DIRECTIONS FOR THIS TASK: Filter the entries for the string "None". Copy each line that has it.

:: INFORMATION

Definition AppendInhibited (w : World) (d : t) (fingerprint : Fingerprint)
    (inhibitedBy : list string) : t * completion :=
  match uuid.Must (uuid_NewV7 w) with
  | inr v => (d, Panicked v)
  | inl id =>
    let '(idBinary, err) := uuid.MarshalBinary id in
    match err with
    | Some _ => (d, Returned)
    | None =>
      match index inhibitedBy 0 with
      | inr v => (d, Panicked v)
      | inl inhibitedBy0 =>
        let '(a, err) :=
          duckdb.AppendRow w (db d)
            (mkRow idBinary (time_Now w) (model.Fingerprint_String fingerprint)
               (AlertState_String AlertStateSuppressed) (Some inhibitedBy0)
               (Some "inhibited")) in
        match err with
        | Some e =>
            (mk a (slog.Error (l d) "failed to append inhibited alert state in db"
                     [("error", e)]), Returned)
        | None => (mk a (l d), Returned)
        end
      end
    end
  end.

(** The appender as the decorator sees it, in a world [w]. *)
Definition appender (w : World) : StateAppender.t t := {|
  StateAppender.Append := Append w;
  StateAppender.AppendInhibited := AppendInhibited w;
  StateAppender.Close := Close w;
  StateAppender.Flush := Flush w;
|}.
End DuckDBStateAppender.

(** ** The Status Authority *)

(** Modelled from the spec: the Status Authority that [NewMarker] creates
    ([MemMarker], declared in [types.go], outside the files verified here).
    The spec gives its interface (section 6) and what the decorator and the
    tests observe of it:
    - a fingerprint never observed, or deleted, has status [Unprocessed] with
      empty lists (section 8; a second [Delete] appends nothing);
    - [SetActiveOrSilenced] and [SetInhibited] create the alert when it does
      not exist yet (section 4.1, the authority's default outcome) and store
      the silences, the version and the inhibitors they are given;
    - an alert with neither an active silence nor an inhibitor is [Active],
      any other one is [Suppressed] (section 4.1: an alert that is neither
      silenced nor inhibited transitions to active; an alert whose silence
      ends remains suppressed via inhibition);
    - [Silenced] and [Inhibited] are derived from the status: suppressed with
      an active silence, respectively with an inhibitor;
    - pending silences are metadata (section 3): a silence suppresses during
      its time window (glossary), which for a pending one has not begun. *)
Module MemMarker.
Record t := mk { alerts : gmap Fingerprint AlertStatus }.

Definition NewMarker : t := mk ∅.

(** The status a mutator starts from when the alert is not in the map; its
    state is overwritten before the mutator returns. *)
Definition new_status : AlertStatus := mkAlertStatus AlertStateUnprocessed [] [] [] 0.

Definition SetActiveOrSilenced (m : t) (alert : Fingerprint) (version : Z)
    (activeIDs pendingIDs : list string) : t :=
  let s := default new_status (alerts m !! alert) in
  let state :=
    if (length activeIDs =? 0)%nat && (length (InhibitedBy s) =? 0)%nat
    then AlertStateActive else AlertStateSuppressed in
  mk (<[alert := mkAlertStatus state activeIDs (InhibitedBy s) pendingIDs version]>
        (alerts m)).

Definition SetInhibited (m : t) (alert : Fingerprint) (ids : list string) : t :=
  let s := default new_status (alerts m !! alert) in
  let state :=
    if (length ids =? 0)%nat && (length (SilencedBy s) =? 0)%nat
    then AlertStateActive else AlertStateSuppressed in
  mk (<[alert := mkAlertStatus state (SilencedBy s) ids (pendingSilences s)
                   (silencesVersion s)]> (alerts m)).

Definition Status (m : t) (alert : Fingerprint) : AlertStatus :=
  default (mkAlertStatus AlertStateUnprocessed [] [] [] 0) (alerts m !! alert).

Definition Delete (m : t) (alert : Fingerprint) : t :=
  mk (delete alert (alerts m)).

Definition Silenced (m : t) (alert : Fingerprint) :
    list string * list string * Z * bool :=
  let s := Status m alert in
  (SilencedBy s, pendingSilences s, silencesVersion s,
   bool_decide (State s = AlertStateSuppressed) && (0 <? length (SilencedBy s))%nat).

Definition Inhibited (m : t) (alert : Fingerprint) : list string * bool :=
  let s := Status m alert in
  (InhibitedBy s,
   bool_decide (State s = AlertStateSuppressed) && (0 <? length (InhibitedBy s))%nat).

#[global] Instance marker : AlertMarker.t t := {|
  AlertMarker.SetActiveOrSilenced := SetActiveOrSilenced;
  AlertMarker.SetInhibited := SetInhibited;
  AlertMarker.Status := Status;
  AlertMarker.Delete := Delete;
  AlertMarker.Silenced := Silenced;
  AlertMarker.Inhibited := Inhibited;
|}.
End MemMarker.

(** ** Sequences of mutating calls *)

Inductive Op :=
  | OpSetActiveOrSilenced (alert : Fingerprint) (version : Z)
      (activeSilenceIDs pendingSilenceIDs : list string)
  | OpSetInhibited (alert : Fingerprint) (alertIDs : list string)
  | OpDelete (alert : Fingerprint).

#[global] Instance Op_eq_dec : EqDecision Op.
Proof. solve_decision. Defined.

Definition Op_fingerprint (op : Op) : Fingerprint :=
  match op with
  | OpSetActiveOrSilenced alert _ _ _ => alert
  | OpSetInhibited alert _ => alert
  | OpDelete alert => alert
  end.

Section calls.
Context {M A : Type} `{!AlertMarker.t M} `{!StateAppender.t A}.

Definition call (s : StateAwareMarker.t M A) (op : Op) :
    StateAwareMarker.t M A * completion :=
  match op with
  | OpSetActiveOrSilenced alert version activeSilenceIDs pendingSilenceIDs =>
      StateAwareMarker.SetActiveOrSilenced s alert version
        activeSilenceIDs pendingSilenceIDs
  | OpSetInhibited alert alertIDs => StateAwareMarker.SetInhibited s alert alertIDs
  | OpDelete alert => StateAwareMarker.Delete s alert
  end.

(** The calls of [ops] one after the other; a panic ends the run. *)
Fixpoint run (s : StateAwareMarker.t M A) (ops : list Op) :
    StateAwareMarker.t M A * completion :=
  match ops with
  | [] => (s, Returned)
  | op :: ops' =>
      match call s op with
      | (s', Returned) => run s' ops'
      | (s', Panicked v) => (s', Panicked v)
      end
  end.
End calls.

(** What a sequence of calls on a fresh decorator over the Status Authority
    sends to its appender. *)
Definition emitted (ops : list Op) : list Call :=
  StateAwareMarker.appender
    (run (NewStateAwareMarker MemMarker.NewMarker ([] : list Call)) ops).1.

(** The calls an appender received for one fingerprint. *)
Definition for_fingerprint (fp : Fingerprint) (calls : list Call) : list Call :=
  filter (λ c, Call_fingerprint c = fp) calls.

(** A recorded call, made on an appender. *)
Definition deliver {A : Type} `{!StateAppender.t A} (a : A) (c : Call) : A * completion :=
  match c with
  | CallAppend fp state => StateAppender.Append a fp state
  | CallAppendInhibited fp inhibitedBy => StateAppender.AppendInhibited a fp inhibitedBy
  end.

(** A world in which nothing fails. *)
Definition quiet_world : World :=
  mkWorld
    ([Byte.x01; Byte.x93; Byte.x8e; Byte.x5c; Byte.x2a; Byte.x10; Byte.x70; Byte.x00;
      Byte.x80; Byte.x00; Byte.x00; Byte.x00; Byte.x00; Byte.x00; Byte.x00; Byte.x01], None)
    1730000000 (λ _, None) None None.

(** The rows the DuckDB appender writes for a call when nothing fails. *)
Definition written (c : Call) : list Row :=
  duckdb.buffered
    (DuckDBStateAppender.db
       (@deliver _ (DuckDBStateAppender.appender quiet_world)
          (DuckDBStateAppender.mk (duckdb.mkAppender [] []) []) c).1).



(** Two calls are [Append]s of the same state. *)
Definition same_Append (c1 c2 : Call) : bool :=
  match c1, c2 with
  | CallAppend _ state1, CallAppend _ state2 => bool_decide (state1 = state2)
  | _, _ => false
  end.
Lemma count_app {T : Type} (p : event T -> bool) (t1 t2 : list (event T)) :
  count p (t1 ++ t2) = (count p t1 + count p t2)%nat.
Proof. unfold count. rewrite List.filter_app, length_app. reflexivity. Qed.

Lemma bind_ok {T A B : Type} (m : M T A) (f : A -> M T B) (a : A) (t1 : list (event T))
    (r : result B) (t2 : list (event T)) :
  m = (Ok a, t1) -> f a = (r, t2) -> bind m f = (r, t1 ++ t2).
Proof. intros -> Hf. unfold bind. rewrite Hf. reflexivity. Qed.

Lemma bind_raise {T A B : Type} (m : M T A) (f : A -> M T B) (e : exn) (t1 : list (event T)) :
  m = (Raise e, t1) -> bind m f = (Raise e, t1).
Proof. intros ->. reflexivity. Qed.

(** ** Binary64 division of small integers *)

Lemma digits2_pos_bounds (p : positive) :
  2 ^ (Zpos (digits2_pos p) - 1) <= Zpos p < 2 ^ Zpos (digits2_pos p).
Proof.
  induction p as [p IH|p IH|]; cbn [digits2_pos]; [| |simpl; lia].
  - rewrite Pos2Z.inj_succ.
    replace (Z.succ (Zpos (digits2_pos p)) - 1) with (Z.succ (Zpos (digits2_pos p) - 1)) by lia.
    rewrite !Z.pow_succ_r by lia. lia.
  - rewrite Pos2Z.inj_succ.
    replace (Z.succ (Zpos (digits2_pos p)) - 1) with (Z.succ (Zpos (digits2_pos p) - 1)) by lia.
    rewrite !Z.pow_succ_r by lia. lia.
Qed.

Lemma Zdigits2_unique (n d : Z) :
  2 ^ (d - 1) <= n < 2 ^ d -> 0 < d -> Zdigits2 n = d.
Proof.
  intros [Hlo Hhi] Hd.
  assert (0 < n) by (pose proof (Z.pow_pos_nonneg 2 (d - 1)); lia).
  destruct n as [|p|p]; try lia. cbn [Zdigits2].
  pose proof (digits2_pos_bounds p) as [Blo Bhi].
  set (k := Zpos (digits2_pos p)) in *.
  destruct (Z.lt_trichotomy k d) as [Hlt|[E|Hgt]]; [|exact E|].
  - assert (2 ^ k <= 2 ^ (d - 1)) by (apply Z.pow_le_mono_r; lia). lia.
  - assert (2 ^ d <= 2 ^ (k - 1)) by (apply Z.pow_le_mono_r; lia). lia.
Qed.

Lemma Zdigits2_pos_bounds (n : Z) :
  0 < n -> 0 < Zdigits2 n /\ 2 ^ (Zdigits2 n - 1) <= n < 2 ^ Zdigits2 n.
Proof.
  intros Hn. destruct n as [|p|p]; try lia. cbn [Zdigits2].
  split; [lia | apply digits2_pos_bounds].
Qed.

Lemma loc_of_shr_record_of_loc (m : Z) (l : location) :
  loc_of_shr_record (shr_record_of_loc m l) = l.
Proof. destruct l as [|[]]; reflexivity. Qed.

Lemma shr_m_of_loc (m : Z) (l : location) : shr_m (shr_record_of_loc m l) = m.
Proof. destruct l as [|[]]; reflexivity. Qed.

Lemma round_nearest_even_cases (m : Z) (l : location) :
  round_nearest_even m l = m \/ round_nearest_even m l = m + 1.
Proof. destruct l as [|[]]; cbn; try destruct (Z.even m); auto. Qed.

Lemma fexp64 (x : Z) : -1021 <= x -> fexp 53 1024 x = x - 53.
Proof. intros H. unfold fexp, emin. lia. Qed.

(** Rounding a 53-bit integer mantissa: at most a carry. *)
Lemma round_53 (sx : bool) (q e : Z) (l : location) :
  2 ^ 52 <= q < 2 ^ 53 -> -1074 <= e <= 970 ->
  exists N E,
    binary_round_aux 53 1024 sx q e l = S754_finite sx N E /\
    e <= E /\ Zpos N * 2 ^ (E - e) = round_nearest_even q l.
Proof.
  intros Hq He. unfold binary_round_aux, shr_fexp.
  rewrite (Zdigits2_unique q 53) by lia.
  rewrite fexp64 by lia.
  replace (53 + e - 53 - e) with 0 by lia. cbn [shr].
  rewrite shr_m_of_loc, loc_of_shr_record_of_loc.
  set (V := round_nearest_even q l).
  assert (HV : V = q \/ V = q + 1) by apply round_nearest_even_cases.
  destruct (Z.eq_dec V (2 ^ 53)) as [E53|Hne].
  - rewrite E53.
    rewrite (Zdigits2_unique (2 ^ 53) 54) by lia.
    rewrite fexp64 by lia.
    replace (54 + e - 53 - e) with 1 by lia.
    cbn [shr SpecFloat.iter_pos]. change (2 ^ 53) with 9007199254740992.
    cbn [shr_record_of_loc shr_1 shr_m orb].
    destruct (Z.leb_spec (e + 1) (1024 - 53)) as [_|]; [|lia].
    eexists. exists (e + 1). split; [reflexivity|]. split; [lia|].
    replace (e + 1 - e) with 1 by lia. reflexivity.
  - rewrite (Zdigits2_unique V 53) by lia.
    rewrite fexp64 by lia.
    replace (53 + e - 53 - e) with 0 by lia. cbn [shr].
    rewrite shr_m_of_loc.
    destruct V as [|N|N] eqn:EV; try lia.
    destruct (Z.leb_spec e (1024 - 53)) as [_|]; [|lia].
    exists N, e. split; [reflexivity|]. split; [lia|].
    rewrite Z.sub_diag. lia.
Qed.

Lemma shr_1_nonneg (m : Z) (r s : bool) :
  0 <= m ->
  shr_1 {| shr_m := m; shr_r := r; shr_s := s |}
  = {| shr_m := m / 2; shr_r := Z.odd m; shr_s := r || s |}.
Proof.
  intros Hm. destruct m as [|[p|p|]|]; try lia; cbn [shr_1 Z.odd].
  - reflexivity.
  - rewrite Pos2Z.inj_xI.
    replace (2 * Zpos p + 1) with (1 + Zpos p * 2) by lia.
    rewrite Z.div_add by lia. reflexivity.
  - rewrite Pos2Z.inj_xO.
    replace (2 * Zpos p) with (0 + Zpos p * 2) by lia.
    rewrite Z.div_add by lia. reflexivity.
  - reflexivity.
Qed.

::::

PROBLEM SOLUTION:
    | None =>
        | None => (mk a (l d), Returned)
      Byte.x80; Byte.x00; Byte.x00; Byte.x00; Byte.x00; Byte.x00; Byte.x00; Byte.x01], None)
    1730000000 (λ _, None) None None.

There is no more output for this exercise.